_Work request_: Below are some records; quote exactly the lines from the one that contains "by_key oid (users w) = Some r →" through the one that contains "(CFindOne (by_email_not_id (email", inclusive, and no others.

Stored items
::::::::::
Lemma delete_one_other oid oid' c :
  oid' ≠ oid →
  by_key oid' (delete_one (by_id oid) c).2 = by_key oid' c.
Proof.
  intros Hne. unfold by_key. induction c as [|r c IH]; simpl; [done|].
  rewrite selects_by_id. destruct (has_key oid r) eqn:Hk; simpl.
  - apply bool_decide_eq_true in Hk.
    unfold has_key at 2. rewrite bool_decide_eq_false_2; [done | congruence].
  - destruct (delete_one (by_id oid) c) as [n c']. simpl in *. by rewrite IH.
Qed.

(** ** Unique keys and unique emails *)

Lemma unique_ids_insert d oid c :
  unique_ids c → oid ∉ c.*1 → unique_ids (c ++ [(oid, d)]).
Proof.
  unfold unique_ids. intros Hc Hnew. rewrite fmap_app. simpl.
  apply NoDup_app. split; [done|]. split.
  - intros x Hx ->%list_elem_of_singleton. done.
  - apply NoDup_singleton.
Qed.

Lemma unique_ids_update q upd c : unique_ids c → unique_ids (update_one q upd c).
Proof. unfold unique_ids. by rewrite update_one_keys. Qed.

Lemma unique_ids_delete q c : unique_ids c → unique_ids (delete_one q c).2.
Proof.
  unfold unique_ids. intros H. eapply sublist_NoDup; [done|].
  apply fmap_sublist, delete_one_sublist.
Qed.

Lemma filter_length_le {A} (f g : A → bool) (l : list A) :
  (∀ x, x ∈ l → f x = true → g x = true) →
  (length (List.filter f l) ≤ length (List.filter g l))%nat.
Proof.
  induction l as [|x l IH]; simpl; [done|]. intros H.
  assert (length (List.filter f l) ≤ length (List.filter g l))%nat as IH'.
  { apply IH. intros y Hy. apply H. by right. }
  destruct (f x) eqn:Hf.
  - rewrite (H x) by (by left || done). simpl. lia.
  - destruct (g x); simpl; lia.
Qed.

Lemma filter_has_key_length oid c :
  unique_ids c → (length (List.filter (has_key oid) c) ≤ 1)%nat.
Proof.
  unfold unique_ids. induction c as [|r c IH]; [simpl; lia|].
  rewrite fmap_cons. cbn [List.filter].
  intros [Hr Hc]%NoDup_cons. unfold has_key at 1.
  case_bool_decide as Hk; [|by apply IH].
  simpl. assert (List.filter (has_key oid) c = []) as ->; [|simpl; lia].
  clear IH Hc. induction c as [|r' c IH]; [done|]. cbn [List.filter].
  rewrite fmap_cons in Hr. apply not_elem_of_cons in Hr as [Hne Hr].
  unfold has_key at 1. rewrite bool_decide_eq_false_2 by congruence.
  by apply IH.
Qed.

Lemma user_fields_email u hashed :
  user_fields u hashed !! "email" = Some (VStr (email u)).
Proof. unfold user_fields, model_dump. by simplify_map_eq. Qed.

Lemma user_fields_name u hashed :
  user_fields u hashed !! "name" = Some (VStr (name u)).
Proof. unfold user_fields, model_dump. by simplify_map_eq. Qed.

Lemma user_fields_hashed u hashed :
  user_fields u hashed !! "hashed_password" = Some (VStr hashed).
Proof. unfold user_fields. by simplify_map_eq. Qed.

Lemma user_fields_password u hashed : user_fields u hashed !! "password" = None.
Proof. unfold user_fields, model_dump. by simplify_map_eq. Qed.

Lemma user_fields_other u hashed k :
  k ≠ "name" → k ≠ "email" → k ≠ "hashed_password" →
  user_fields u hashed !! k = None.
Proof.
  intros. unfold user_fields, model_dump.
  destruct (decide (k = "password")); by simplify_map_eq.
Qed.

Lemma has_email_fields e oid u hashed :
  has_email e (oid, user_fields u hashed) = bool_decide (email u = e).
Proof.
  unfold has_email, field_eqb. simpl. rewrite user_fields_email.
  apply bool_decide_ext. naive_solver.
Qed.

Lemma has_email_set e oid u hashed d :
  has_email e (oid, user_fields u hashed ∪ d) = bool_decide (email u = e).
Proof.
  unfold has_email, field_eqb. simpl.
  rewrite (lookup_union_Some_l _ _ _ _ (user_fields_email u hashed)).
  apply bool_decide_ext. naive_solver.
Qed.

Lemma holders_nil e c : List.find (has_email e) c = None → holders e c = [].
Proof.
  unfold holders. induction c as [|r c IH]; simpl; [done|].
  destruct (has_email e r); [done | exact IH].
Qed.

Lemma unique_emails_insert u hashed oid c :
  List.find (has_email (email u)) c = None →
  unique_emails c → unique_emails (c ++ [(oid, user_fields u hashed)]).
Proof.
  intros Hfree Huniq e. unfold holders. rewrite List.filter_app, length_app.
  cbn [List.filter]. rewrite has_email_fields. case_bool_decide as He.
  - subst e. fold (holders (email u) c). rewrite (holders_nil _ _ Hfree).
    simpl. lia.
  - specialize (Huniq e). unfold holders in Huniq. simpl. lia.
Qed.

Lemma unique_emails_delete q c :
  unique_emails c → unique_emails (delete_one q c).2.
Proof.
  intros Huniq e. specialize (Huniq e).
  enough (length (holders e (delete_one q c).2) ≤ length (holders e c))%nat
    by lia.
  clear Huniq. unfold holders.
  induction c as [|r c IH]; [done|]. cbn [delete_one].
  destruct (selects q r); cbn [List.filter].
  - destruct (has_email e r); simpl; lia.
  - destruct (delete_one q c) as [n c']. simpl in *.
    destruct (has_email e r); simpl; lia.
Qed.

Lemma unique_emails_update u hashed oid c :
  unique_ids c →
  List.find (λ r, has_email (email u) r && negb (has_key oid r)) c = None →
  unique_emails c →
  unique_emails (update_one (by_id oid) (user_fields u hashed) c).
Proof.
  intros Hids Hfree Huniq e.
  destruct (decide (email u = e)) as [<-|Hne].
  - etrans; [|apply (filter_has_key_length oid),
                (unique_ids_update (by_id oid) (user_fields u hashed)), Hids].
    apply filter_length_le. intros r' Hin Hem.
    apply elem_of_update_one in Hin as [Hin|(r & Hin & Hsel & ->)].
    + apply list_elem_of_In in Hin.
      pose proof (find_none _ _ Hfree r' Hin) as Hr'. simpl in Hr'.
      rewrite Hem in Hr'. simpl in Hr'. by apply negb_false_iff.
    + by rewrite selects_by_id in Hsel.
  - etrans; [|apply (Huniq e)]. unfold holders. clear Hids Hfree Huniq.
    induction c as [|r c IH]; [done|]. cbn [update_one].
    destruct (selects (by_id oid) r); cbn [List.filter].
    + rewrite (surjective_pairing r) at 1. cbn [fst snd].
      rewrite has_email_set, bool_decide_eq_false_2 by done.
      destruct (has_email e r); simpl; lia.
    + destruct (has_email e r); simpl; lia.
Qed.

(** ** Create, Update and Delete, call by call *)

Section writes.

Context (E : environment).

Lemma create_user_conflict user w r :
  List.find (has_email (email user)) (users w) = Some r →
  run E (create_user user) w
  = (inl (email_taken (email user)),
     mkWorld (users w) (CFindOne (by_email (email user)) :: trace w)).
Proof.
  intros Hheld. unfold run, create_user. step.
  rewrite find_one_by_email, Hheld.
  rewrite doc_truthy_fmap, bool_decide_eq_true_2 by eauto. done.
Qed.

Lemma create_user_refused user w :
  let n := length (trace w) in
  let salt := next_salt E (S n) in
  List.find (has_email (email user)) (users w) = None →
  bcrypt_hashpw E (password user) salt = None →
  run E (create_user user) w
  = (inl HashValueError,
     mkWorld (users w)
       (CHashPw (password user) salt :: CGenSalt
          :: CFindOne (by_email (email user)) :: trace w)).
Proof.
  intros n salt Hfree Hhash. unfold run, create_user. step.
  rewrite find_one_by_email, Hfree.
  cbn [fmap option_fmap option_map doc_truthy]. step.
  subst n salt. cbn [length Nat.add] in Hhash |- *. by rewrite Hhash.
Qed.

Lemma create_user_run user hashed w :
  let n := length (trace w) in
  let salt := next_salt E (S n) in
  let oid := next_ObjectId E (3 + n) in
  let stored := user_fields user hashed in
  let calls := CInsertOne stored :: CHashPw (password user) salt :: CGenSalt
                 :: CFindOne (by_email (email user)) :: trace w in
  List.find (has_email (email user)) (users w) = None →
  bcrypt_hashpw E (password user) salt = Some hashed →
  run E (create_user user) w
  = if bool_decide (oid ∈ (users w).*1)
    then (inl DuplicateKeyError, mkWorld (users w) calls)
    else (inr (success_response (DataDoc (returned (oid, stored)))
                 "Usuario creado exitosamente" 201),
          mkWorld (users w ++ [(oid, stored)])
            (CFindOne (by_id oid) :: calls)).
Proof.
  intros n salt oid stored calls Hfree Hhash. unfold run, create_user. step.
  rewrite find_one_by_email, Hfree.
  cbn [fmap option_fmap option_map doc_truthy]. step.
  subst n salt. cbn [length Nat.add] in Hhash |- *. rewrite Hhash. step.
  case_bool_decide as Hdup.
  - by rewrite (insert_one_dup _ _ _ Hdup).
  - rewrite (insert_one_new _ _ _ Hdup). step.
    rewrite find_one_by_id, (by_key_app_new _ _ _ Hdup).
    cbn [fmap option_fmap option_map stringify_id_opt].
    rewrite stringify_id_to_doc. done.
Qed.

Lemma update_user_missing user_id user_update oid w :
  ObjectId_new user_id = Some oid →
  by_key oid (users w) = None →
  run E (update_user user_id user_update) w
  = (inl (not_found user_id),
     mkWorld (users w) (CFindOne (by_id oid) :: trace w)).
Proof.
  intros Hoid Hkey. unfold run, update_user.
  rewrite (ObjectId_new_is_valid _ _ Hoid), (ObjectId_call_valid _ _ Hoid).
  step. rewrite find_one_by_id, Hkey. done.
Qed.

Lemma update_user_conflict user_id user_update oid r r' w :
  ObjectId_new user_id = Some oid →
  by_key oid (users w) = Some r →
  List.find (λ r, has_email (email user_update) r && negb (has_key oid r))
    (users w) = Some r' →
  run E (update_user user_id user_update) w
  = (inl (email_taken (email user_update)),
     mkWorld (users w)
       (CFindOne (by_email_not_id (email user_update) oid)
          :: CFindOne (by_id oid) :: trace w)).
Proof.
  intros Hoid Hkey Hheld. unfold run, update_user.
  rewrite (ObjectId_new_is_valid _ _ Hoid), (ObjectId_call_valid _ _ Hoid).
  step. rewrite find_one_by_id, Hkey.
  rewrite doc_truthy_fmap, bool_decide_eq_true_2 by eauto. step.
  rewrite find_one_by_email_not_id, Hheld.
  rewrite doc_truthy_fmap, bool_decide_eq_true_2 by eauto. done.
Qed.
::::::::::
_Solution to this problem_:
  by_key oid (users w) = Some r →
  List.find (λ r, has_email (email user_update) r && negb (has_key oid r))
    (users w) = Some r' →
  run E (update_user user_id user_update) w
  = (inl (email_taken (email user_update)),
     mkWorld (users w)
       (CFindOne (by_email_not_id (email user_update) oid)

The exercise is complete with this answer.